◆ Problem: The line with "Definition codes_not_in (cells", the line with "(** The indicator", and all lines between them in the material below: return these exactly, and no others.

◆ Available records:
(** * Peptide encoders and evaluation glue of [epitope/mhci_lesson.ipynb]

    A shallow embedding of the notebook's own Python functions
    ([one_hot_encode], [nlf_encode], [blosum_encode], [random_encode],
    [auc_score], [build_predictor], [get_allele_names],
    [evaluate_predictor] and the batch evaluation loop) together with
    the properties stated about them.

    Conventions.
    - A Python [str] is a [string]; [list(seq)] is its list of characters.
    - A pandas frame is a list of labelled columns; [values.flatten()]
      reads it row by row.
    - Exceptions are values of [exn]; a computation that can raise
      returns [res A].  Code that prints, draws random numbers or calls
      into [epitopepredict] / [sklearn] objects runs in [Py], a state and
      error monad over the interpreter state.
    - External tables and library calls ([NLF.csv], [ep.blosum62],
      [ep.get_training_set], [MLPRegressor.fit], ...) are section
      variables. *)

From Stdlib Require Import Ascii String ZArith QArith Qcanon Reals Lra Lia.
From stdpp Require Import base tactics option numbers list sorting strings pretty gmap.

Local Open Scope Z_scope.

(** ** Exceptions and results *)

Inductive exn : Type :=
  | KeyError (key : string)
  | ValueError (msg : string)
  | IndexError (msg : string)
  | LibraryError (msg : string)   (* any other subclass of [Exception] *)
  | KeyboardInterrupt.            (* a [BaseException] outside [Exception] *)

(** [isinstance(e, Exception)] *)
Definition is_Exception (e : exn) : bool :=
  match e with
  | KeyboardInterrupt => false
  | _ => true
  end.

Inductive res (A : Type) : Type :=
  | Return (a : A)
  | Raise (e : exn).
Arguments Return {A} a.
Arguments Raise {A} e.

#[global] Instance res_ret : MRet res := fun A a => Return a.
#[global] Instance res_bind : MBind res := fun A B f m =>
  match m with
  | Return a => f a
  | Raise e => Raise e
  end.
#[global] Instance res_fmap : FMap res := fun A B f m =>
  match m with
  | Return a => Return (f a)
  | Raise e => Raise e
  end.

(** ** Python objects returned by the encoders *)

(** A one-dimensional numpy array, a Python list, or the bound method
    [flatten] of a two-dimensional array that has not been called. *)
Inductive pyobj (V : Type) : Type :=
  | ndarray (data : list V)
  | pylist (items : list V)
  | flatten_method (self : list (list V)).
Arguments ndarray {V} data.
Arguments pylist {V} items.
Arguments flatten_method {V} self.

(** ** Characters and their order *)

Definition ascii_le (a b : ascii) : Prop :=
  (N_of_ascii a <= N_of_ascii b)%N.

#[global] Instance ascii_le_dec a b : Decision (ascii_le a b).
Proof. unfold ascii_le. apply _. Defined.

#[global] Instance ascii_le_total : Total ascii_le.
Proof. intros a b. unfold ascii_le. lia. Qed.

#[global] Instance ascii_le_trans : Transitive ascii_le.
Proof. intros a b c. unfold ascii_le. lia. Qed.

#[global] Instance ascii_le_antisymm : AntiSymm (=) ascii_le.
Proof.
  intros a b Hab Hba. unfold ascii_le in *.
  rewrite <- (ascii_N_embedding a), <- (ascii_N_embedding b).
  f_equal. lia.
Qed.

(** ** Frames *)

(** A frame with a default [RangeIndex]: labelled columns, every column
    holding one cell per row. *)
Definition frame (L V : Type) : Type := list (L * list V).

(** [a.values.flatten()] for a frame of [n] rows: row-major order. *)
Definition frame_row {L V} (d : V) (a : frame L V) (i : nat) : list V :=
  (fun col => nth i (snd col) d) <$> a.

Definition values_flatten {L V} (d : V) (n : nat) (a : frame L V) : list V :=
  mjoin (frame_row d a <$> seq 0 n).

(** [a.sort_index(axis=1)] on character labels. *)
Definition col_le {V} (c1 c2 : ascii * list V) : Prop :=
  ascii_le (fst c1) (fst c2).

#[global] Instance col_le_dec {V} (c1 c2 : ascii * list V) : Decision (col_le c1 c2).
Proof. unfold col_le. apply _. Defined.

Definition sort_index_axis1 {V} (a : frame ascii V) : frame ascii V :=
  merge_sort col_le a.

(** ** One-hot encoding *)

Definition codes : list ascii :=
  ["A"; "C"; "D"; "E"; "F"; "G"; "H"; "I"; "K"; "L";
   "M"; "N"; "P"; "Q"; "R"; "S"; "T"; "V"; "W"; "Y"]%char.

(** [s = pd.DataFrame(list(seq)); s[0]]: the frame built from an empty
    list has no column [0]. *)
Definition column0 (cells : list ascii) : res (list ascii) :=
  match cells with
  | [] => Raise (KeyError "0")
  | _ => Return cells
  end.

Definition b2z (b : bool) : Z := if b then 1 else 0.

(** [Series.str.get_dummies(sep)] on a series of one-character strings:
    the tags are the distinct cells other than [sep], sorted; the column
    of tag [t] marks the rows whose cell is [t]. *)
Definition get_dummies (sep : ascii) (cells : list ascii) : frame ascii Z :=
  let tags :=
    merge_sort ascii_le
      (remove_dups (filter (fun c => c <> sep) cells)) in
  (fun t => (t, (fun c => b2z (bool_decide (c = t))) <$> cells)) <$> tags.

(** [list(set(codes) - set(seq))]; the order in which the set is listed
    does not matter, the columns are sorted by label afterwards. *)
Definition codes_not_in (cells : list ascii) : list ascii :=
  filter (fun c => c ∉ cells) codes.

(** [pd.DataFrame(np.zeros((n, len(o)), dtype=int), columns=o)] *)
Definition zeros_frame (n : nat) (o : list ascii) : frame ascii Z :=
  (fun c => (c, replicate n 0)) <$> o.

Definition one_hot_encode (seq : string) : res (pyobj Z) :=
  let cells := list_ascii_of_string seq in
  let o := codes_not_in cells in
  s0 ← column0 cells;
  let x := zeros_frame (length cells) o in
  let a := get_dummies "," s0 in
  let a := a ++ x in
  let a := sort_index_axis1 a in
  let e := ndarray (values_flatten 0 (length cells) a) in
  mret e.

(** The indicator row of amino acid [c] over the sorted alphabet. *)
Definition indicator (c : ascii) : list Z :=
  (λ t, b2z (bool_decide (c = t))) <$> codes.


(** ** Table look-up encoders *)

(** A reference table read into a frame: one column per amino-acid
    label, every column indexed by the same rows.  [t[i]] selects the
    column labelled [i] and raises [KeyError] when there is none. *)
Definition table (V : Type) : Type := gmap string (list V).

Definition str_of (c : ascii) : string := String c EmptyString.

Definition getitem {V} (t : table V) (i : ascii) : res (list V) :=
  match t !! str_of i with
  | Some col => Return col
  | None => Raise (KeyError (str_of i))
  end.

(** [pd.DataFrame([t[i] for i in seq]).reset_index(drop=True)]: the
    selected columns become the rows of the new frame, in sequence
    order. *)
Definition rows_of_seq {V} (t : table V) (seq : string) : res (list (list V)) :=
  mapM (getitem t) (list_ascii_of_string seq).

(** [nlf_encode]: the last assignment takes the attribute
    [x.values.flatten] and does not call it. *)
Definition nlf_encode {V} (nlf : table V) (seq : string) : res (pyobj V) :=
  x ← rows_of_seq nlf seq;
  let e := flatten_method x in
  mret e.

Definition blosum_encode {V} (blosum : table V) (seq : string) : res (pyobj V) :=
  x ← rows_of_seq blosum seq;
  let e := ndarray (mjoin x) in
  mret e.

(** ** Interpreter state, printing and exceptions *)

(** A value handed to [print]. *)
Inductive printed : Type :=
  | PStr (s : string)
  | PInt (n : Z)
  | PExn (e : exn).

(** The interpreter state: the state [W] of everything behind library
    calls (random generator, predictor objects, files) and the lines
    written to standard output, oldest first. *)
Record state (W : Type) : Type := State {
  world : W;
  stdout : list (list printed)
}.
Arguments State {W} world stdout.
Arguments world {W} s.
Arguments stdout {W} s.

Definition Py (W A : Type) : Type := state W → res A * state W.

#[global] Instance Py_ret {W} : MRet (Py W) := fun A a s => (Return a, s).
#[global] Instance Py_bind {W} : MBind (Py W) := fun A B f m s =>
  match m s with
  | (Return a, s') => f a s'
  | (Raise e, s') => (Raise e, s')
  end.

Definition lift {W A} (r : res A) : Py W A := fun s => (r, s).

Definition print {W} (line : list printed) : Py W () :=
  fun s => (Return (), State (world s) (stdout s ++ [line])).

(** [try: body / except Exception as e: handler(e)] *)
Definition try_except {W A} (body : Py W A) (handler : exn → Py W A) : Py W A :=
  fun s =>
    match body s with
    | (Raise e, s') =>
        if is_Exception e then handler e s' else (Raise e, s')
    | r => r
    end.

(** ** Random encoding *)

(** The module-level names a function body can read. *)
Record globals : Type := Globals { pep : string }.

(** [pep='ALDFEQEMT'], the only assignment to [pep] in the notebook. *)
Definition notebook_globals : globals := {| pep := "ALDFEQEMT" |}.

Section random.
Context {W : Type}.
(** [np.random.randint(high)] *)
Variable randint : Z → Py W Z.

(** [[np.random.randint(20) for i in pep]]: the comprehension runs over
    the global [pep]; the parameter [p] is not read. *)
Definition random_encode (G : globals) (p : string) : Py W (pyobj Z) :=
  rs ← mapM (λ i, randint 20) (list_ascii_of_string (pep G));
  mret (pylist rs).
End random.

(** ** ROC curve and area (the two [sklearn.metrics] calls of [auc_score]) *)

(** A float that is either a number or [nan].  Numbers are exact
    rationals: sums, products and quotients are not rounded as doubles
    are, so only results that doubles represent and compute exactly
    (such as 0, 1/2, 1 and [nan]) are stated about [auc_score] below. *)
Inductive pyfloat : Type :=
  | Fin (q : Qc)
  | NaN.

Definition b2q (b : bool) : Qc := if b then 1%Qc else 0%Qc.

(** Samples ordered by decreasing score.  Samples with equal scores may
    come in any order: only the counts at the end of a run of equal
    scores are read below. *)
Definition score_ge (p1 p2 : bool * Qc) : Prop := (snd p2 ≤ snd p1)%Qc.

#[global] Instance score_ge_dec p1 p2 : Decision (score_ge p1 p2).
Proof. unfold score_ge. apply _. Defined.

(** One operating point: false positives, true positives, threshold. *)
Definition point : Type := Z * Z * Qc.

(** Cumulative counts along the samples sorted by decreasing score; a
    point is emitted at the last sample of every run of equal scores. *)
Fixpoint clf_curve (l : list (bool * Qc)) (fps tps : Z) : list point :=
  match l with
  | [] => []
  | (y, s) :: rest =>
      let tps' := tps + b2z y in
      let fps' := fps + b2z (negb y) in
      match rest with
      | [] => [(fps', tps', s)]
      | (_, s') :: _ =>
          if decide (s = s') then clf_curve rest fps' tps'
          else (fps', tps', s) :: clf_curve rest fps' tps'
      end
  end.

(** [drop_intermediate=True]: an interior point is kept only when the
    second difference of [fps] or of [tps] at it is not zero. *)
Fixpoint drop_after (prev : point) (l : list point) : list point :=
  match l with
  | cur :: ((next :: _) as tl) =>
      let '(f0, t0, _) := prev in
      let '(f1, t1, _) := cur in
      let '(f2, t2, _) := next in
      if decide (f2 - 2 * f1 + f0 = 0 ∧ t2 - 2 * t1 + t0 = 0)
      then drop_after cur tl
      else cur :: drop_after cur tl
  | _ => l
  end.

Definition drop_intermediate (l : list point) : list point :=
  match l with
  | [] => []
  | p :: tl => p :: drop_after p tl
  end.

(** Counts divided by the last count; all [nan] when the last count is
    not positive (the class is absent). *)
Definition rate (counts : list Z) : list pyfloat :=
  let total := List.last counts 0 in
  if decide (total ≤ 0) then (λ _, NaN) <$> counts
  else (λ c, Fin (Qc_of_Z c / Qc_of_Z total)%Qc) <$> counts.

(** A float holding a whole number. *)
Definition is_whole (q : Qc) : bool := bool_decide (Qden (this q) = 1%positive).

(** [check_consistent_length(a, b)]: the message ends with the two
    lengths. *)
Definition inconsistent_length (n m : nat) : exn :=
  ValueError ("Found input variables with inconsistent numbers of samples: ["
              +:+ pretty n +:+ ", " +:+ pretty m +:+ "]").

◆ Response to this task:
Definition codes_not_in (cells : list ascii) : list ascii :=
  filter (fun c => c ∉ cells) codes.

(** [pd.DataFrame(np.zeros((n, len(o)), dtype=int), columns=o)] *)
Definition zeros_frame (n : nat) (o : list ascii) : frame ascii Z :=
  (fun c => (c, replicate n 0)) <$> o.

Definition one_hot_encode (seq : string) : res (pyobj Z) :=
  let cells := list_ascii_of_string seq in
  let o := codes_not_in cells in
  s0 ← column0 cells;
  let x := zeros_frame (length cells) o in
  let a := get_dummies "," s0 in
  let a := a ++ x in
  let a := sort_index_axis1 a in
  let e := ndarray (values_flatten 0 (length cells) a) in
  mret e.

(** The indicator row of amino acid [c] over the sorted alphabet. *)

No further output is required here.